Netgate Discussion Forum
    • Categories
    • Recent
    • Tags
    • Popular
    • Users
    • Search
    • Register
    • Login

    TCP Transfers failing after ~65k

    Scheduled Pinned Locked Moved General pfSense Questions
    16 Posts 4 Posters 1.2k Views
    Loading More Posts
    • Oldest to Newest
    • Newest to Oldest
    • Most Votes
    Reply
    • Reply as topic
    Log in to reply
    This topic has been deleted. Only users with topic management privileges can see it.
    • P
      palesius
      last edited by palesius

      I'm having a strange issue on my pfSense firewall (a Netgate SG-5100).

      Rather suddenly, with no configuration changes on the firewall, I am seeing transfers totally stall after transferring around 65k. I'm thinking maybe a TCP window issue or something similar. When I use curl to download a large file directly, the amount downloaded before it stalls doesn't seem to change for a given host and is always close to 65k (64882,64964,etc)

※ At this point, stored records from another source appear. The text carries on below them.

(* ===== verification/Persistence.v ===== *)
(** * Restarting: the snapshot and the log

    A server that has saved its databases and is started again on the same file has the
    same databases.  The log of a database, received as requests, is the sequence of the
    requests that were appended to it, after the selection of the database. *)

From stdpp Require Import base gmap list strings fin_maps sets.
From Stdlib Require Import Ascii ZArith Lia.
From S2P Require Import Prelude CInt Util Lzfse Object StrObj Containers ListObj HashObj SetObj ZSetObj.
From S2P Require Import Json Request Database Rdb DecodeWf Command Exec ExecWf Client RedisCli Timer Loop LoopWf.
Local Open Scope Z_scope.

Module Persistence.

Section Snapshot.
Context `{CompressorLaws} `{HashOrder} `{CDouble}.

Lemma registry_start_room n : Z.of_nat n ≤ INT_MAX → registry_room Registry_start n.
Proof.
  intros Hn. split; simpl; [done|lia|]. intros k Hk. unfold taken in Hk. by rewrite lookup_empty in Hk.
Qed.

(** Starting on a file from which [RDBLoad] reads databases. *)
Lemma boot_image now c fs image st :
  enable_aof_ c = false → save_n_times_ c ≠ 0 → fs !! file_name_ c = Some image →
  RDBLoad 0 Registry_start image = Ok st → registry_room (load_registry st) 1 →
  ∃ w, boot now c fs = Ok w ∧ conf w = c ∧
       (TExpire <$> load_timers st) ⊆ tmr_que_ w ∧
       match loaded st with
       | [] => ∃ db, databases_ w = [db] ∧ key_value_map_ db = []
       | dbs => databases_ w = dbs
       end.
Proof.
  intros Haof Hn Hf Hl Hroom. unfold boot, MainLoop_start, FileManager_open, LoadAndExport, Truncate. cbv zeta. rewrite !Hf.
  cbn [mbind result_bind]. rewrite Haof. cbn [negb]. unfold start_rdb. cbn [conf initial_world].
  rewrite (proj2 (Z.eqb_neq _ _) Hn). cbn [mbind result_bind]. cbv zeta.
  cbn [next_addr registry EncounterTimer with_timers initial_world]. rewrite Hl. cbn [mbind result_bind with_loaded databases_].
  assert (∀ w, conf w = c → CheckAOFLoad now w = Ok (w, false)) as Hcheck.
  { intros w Hc. unfold CheckAOFLoad. by rewrite Hc, Haof. }
  destruct (loaded st) as [|db dbs] eqn:Hd.
  - destruct (Db_new_room _ _ (load_addr st) Hroom) as (num & r' & Hnew & _).
    cbn [next_addr registry with_loaded]. rewrite Hnew. cbn [mbind result_bind]. rewrite Hcheck by done. cbn [mbind result_bind].
    eexists. split_and!; [done|done| |by eexists]. cbn. set_solver.
  - cbn [mbind result_bind]. rewrite Hcheck by done. cbn [mbind result_bind].
    eexists. split_and!; [done|done| |done]. cbn. set_solver.
Qed.

(** C1: what the timer of the snapshot writes, a restart reads: the databases that have
    keys, with their numbers, keys, values and expiries, and a timer for every expiry.  The
    log is disabled, a number of saves is set, there are fewer than INT_MAX databases, and
    their texts survive their image: a text stored as an [int] is the printed form of one.
    Another text of digits is reprinted ([snapshot_reprints]) or, out of range, makes the
    snapshot throw ([snapshot_throws]). *)
Theorem restart_after_snapshot c w now now' t :
  reachable c w → enable_aof_ c = false → save_n_times_ c ≠ 0 → conf w = c → rdb_fm t = file_name_ c →
  Forall Db_stable (databases_ w) → Z.of_nat (S (length (databases_ w))) ≤ INT_MAX →
  ∃ w1 w2 dbs,
    RdbTimer_Exec now w t = Ok w1 ∧ boot now' c (disk w1) = Ok w2 ∧
    Forall2 Db_equiv (filter has_keys (databases_ w)) dbs ∧
    (dbs ≠ [] → databases_ w2 = dbs) ∧
    (dbs = [] → ∃ db, databases_ w2 = [db] ∧ key_value_map_ db = []) ∧
    ∀ db k kv tmr, db ∈ dbs → Db_map db !! k = Some kv → kv_timer (db_addr db) kv = Some tmr →
      TExpire tmr ∈ tmr_que_ w2.
Proof.
  intros Hr Haof Hn Hc Hfm Hst Hlen. pose proof (reachable_wf c w Hr) as Hwf. pose proof (wf_file w Hwf) as Hfile.
  rewrite Hc, <-Hfm in Hfile.
  destruct (RDBSave_RDBLoad (DefineCompress w) (databases_ w) (disk w) (rdb_fm t) 0 Registry_start 1)
    as (srcs & fs' & image & st & Hs & Hsave & Himg & Hload & Heq & Htimed & Hroom); [done|done|apply registry_start_room; lia|].
  assert (fs' !! file_name_ c = Some image) as Hf'.
  { rewrite <-Hfm. unfold LoadAndExport in Himg. by destruct (fs' !! _) as [b|]; [injection Himg as ->|]. }
  destruct (boot_image now' c fs' image st Haof Hn Hf' Hload Hroom) as (w2 & Hboot & _ & Hts & Hdbs).
  unfold RdbTimer_Exec, DatabaseSave. rewrite Hs. cbn [mbind result_bind]. rewrite Hsave. cbn [mbind result_bind].
  eexists _, w2, (loaded st). split_and!; [done|done|done| | |].
  - intros Hne. by destruct (loaded st).
  - intros He. by rewrite He in Hdbs.
  - intros db k kv tmr Hdb Hk Ht. apply Hts, list_elem_of_fmap_2. eapply Forall_forall in Htimed; [|done]. by eapply Htimed.
Qed.

(** A file without the three bytes of a header. *)
Lemma boot_short now c fs :
  enable_aof_ c = false → save_n_times_ c ≠ 0 → file_name_ c ≠ "" →
  match fs !! file_name_ c with Some b => (length b < 3)%nat | None => True end →
  boot now c fs = Err Undefined.
Proof.
  intros Haof Hn Hname Hf. set (fs' := FileManager_open fs (file_name_ c)).
  assert (∃ b, fs' !! file_name_ c = Some b ∧ (length b < 3)%nat) as (b & Hb & Hl).
  { unfold fs', FileManager_open. destruct (fs !! file_name_ c) as [b|] eqn:E; [by exists b|].
    exists []. rewrite (proj2 (String.eqb_neq _ _) Hname), lookup_insert_eq. split; [done|simpl; lia]. }
  unfold boot, MainLoop_start. fold fs'. cbv zeta. unfold LoadAndExport, Truncate. rewrite Hb. cbn [mbind result_bind].
  rewrite Haof. cbn [negb]. unfold start_rdb. cbn [conf initial_world].
  rewrite (proj2 (Z.eqb_neq _ _) Hn). cbn [mbind result_bind]. cbv zeta. unfold RDBLoad.
  by rewrite PeekString_short by lia.
Qed.

Lemma start_rdb_disk now w image w' : start_rdb now w image = Ok w' → disk w' = disk w.
Proof.
  unfold start_rdb. destruct (save_n_times_ _ =? 0); [done|]. cbn [mbind result_bind]. cbv zeta. intros Hx.
  apply bind_Ok in Hx as (st & _ & Hx). destruct (databases_ _); [|by injection Hx as <-].
  apply bind_Ok in Hx as ([db r] & _ & Hx). by injection Hx as <-.
Qed.

(** C33: with the log disabled and a number of saves set, a start empties the file it has
    loaded, and a start on an empty or missing file reads three bytes past the end of its
    image, which is undefined behaviour: the default database, which the code means to
    create then, is not reached.  So a server that goes down before its first snapshot has
    lost its data, and its next start is undefined. *)
Theorem empty_file_undefined c now fs :
  enable_aof_ c = false → save_n_times_ c ≠ 0 → file_name_ c ≠ "" →
  (fs !! file_name_ c = None → boot now c fs = Err Undefined) ∧
  (∀ w now', boot now c fs = Ok w → disk w !! file_name_ c = Some [] ∧ boot now' c (disk w) = Err Undefined).
Proof.
  intros Haof Hn Hname. split; [intros Hf; apply boot_short; [done..|by rewrite Hf]|].
  intros w now' Hb. assert (disk w !! file_name_ c = Some []) as Hd; [|split; [done|]; apply boot_short; [done..|]; rewrite Hd; simpl; lia].
  unfold boot, MainLoop_start in Hb. apply bind_Ok in Hb as ([w1 image] & Hm & Hb). cbv zeta in Hm.
  apply bind_Ok in Hm as (b & _ & Hm). apply bind_Ok in Hm as (fs1 & Ht & Hm). rewrite Haof in Hm. cbn [negb] in Hm.
  apply bind_Ok in Hm as (w2 & Hs & Hm). injection Hm as -> _. apply bind_Ok in Hb as ([w3 ok] & Hc & Hb). injection Hb as ->.
  assert (conf w1 = c) as Hcf.
  { unfold start_rdb in Hs. destruct (save_n_times_ _ =? 0); [done|]. cbn [mbind result_bind] in Hs. cbv zeta in Hs.
    apply bind_Ok in Hs as (st & _ & Hs). destruct (databases_ _); [|by injection Hs as <-].
    apply bind_Ok in Hs as ([db r] & _ & Hs). by injection Hs as <-. }
  unfold CheckAOFLoad in Hc. rewrite Hcf, Haof in Hc. injection Hc as <- _. apply start_rdb_disk in Hs. rewrite Hs.
  cbn [disk initial_world]. unfold Truncate in Ht. destruct (_ !! _); [|done]. injection Ht as <-. by rewrite lookup_insert_eq.
Qed.

End Snapshot.
(** ** Words on the wire *)

Lemma select_word : word isTokenMember "SELECT".
Proof. apply (bool_decide_unpack _). vm_compute. exact I. Qed.

Definition select_request (password : string) (db : Db) : list string := ["SELECT"; to_string (Number db); password].

Lemma select_request_words password db :
  0 ≤ Number db → word isTokenMember password → Forall (word isTokenMember) (select_request password db).
Proof.
  intros Hn Hp. constructor; [apply select_word|]. constructor; [by apply number_word|].
  by apply Forall_singleton.
Qed.

Lemma select_line_request password db :
  0 ≤ Number db → word isTokenMember password →
  RawCommandToRequest (select_line password db) = Ok (select_request password db).
Proof.
  intros Hn Hp. unfold RawCommandToRequest, select_line.
  change ("SELECT " +:+ to_string (number_ db) +:+ " " +:+ password)
    with (words_line ["SELECT"] +:+ (to_string (number_ db) +:+ " " +:+ password)).
  replace (words_line ["SELECT"] +:+ (to_string (number_ db) +:+ " " +:+ password))
    with (words_line ["SELECT"; to_string (number_ db)] +:+ password).
  - rewrite (raw_to_request_line_last isTokenMember eq_refl ["SELECT"; to_string (number_ db)]); [done| |done].
    constructor; [apply select_word|]. constructor; [by apply number_word|constructor].
  - simpl. by rewrite !string_app_assoc.
Qed.

(** ** The log *)

Section Log.
Context `{CDouble}.

(** Logging requests one after the other. *)
Lemma AppendAOF_all ms db :
  let db' := fold_left (λ db m, AppendAOF db (json_texts m)) ms db in
  aof_cache_ db' = aof_cache_ db ++ concat (dump_array <$> ms) ∧
  number_ db' = number_ db ∧ key_value_map_ db' = key_value_map_ db.
Proof.
  revert db. induction ms as [|m ms IH]; intros db; simpl; [by rewrite app_nil_r|].
  destruct (IH (AppendAOF db (json_texts m))) as (-> & -> & ->). split_and!; [|done..].
  unfold AppendAOF. cbn [set_cache aof_cache_]. change (JArray (json_texts m)) with (string_array m).
  by rewrite dump_string_array, <-app_assoc.
Qed.

(** C19: the log of a database, arriving at a server in any pieces, is the selection of the
    database followed by the logged requests, of which there is at least one, and exporting
    empties it.  The log was empty before, the number of the database is not negative, the
    password is a word of letters and digits, and the requests are arrays of texts without
    brackets: with a bracket in a text or another character in the password it is false. *)
Theorem log_replays password db ms :
  0 ≤ Number db → word isTokenMember password → Forall frame_safe ms → ms ≠ [] → aof_cache_ db = [] →
  ∃ db' log, ExportAOF password (fold_left (λ db m, AppendAOF db (json_texts m)) ms db) = Ok (db', log) ∧
    aof_cache_ db' = [] ∧ key_value_map_ db' = key_value_map_ db ∧
    ∀ chunks, concat chunks = log →
      receive [] chunks = Ok (json_texts <$> select_request password db :: ms, []).
Proof.
  intros Hn Hp Hms Hne Hc. destruct (AppendAOF_all ms db) as (Hcache & Hnum & Hkv).
  set (db1 := fold_left _ ms db) in *. unfold ExportAOF. rewrite select_line_request; [|unfold Number; by rewrite Hnum|done].
  cbn [mbind result_bind]. rewrite Hcache, Hc. cbn [app].
  assert (select_request password db1 = select_request password db) as -> by (unfold select_request, Number; by rewrite Hnum).
  destruct (concat (dump_array <$> ms)) as [|a l] eqn:E.
  { destruct ms as [|m ms]; [done|]. rewrite fmap_cons in E. cbn [concat] in E. by apply app_eq_nil in E as [? _]. }
  eexists _, _. split; [done|]. split_and!; [done|done|]. intros chunks Hch.
  rewrite receive_concat by done. rewrite Hch, <-E. cbn [app].
  rewrite <-(export_arrays (select_request password db :: ms) []).
  - by rewrite app_nil_r, fmap_cons.
  - constructor; [by apply (words_frame_safe (tok := isTokenMember)), select_request_words|done].
  - done.
Qed.

End Log.

End Persistence.
Export Persistence.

      The firewall in question has 2 WAN connections, and this issue is only impacting one of them (comcast cable). There are no traffic limiters.
      A laptop connected directly to the cable modem functions normally. I've tried changing the ethernet ports on both the firewall and cable modem, as well as using a different ethernet cable. I've also tried setting up a fresh interface on the firewall in case there was some hidden setting causing the issue.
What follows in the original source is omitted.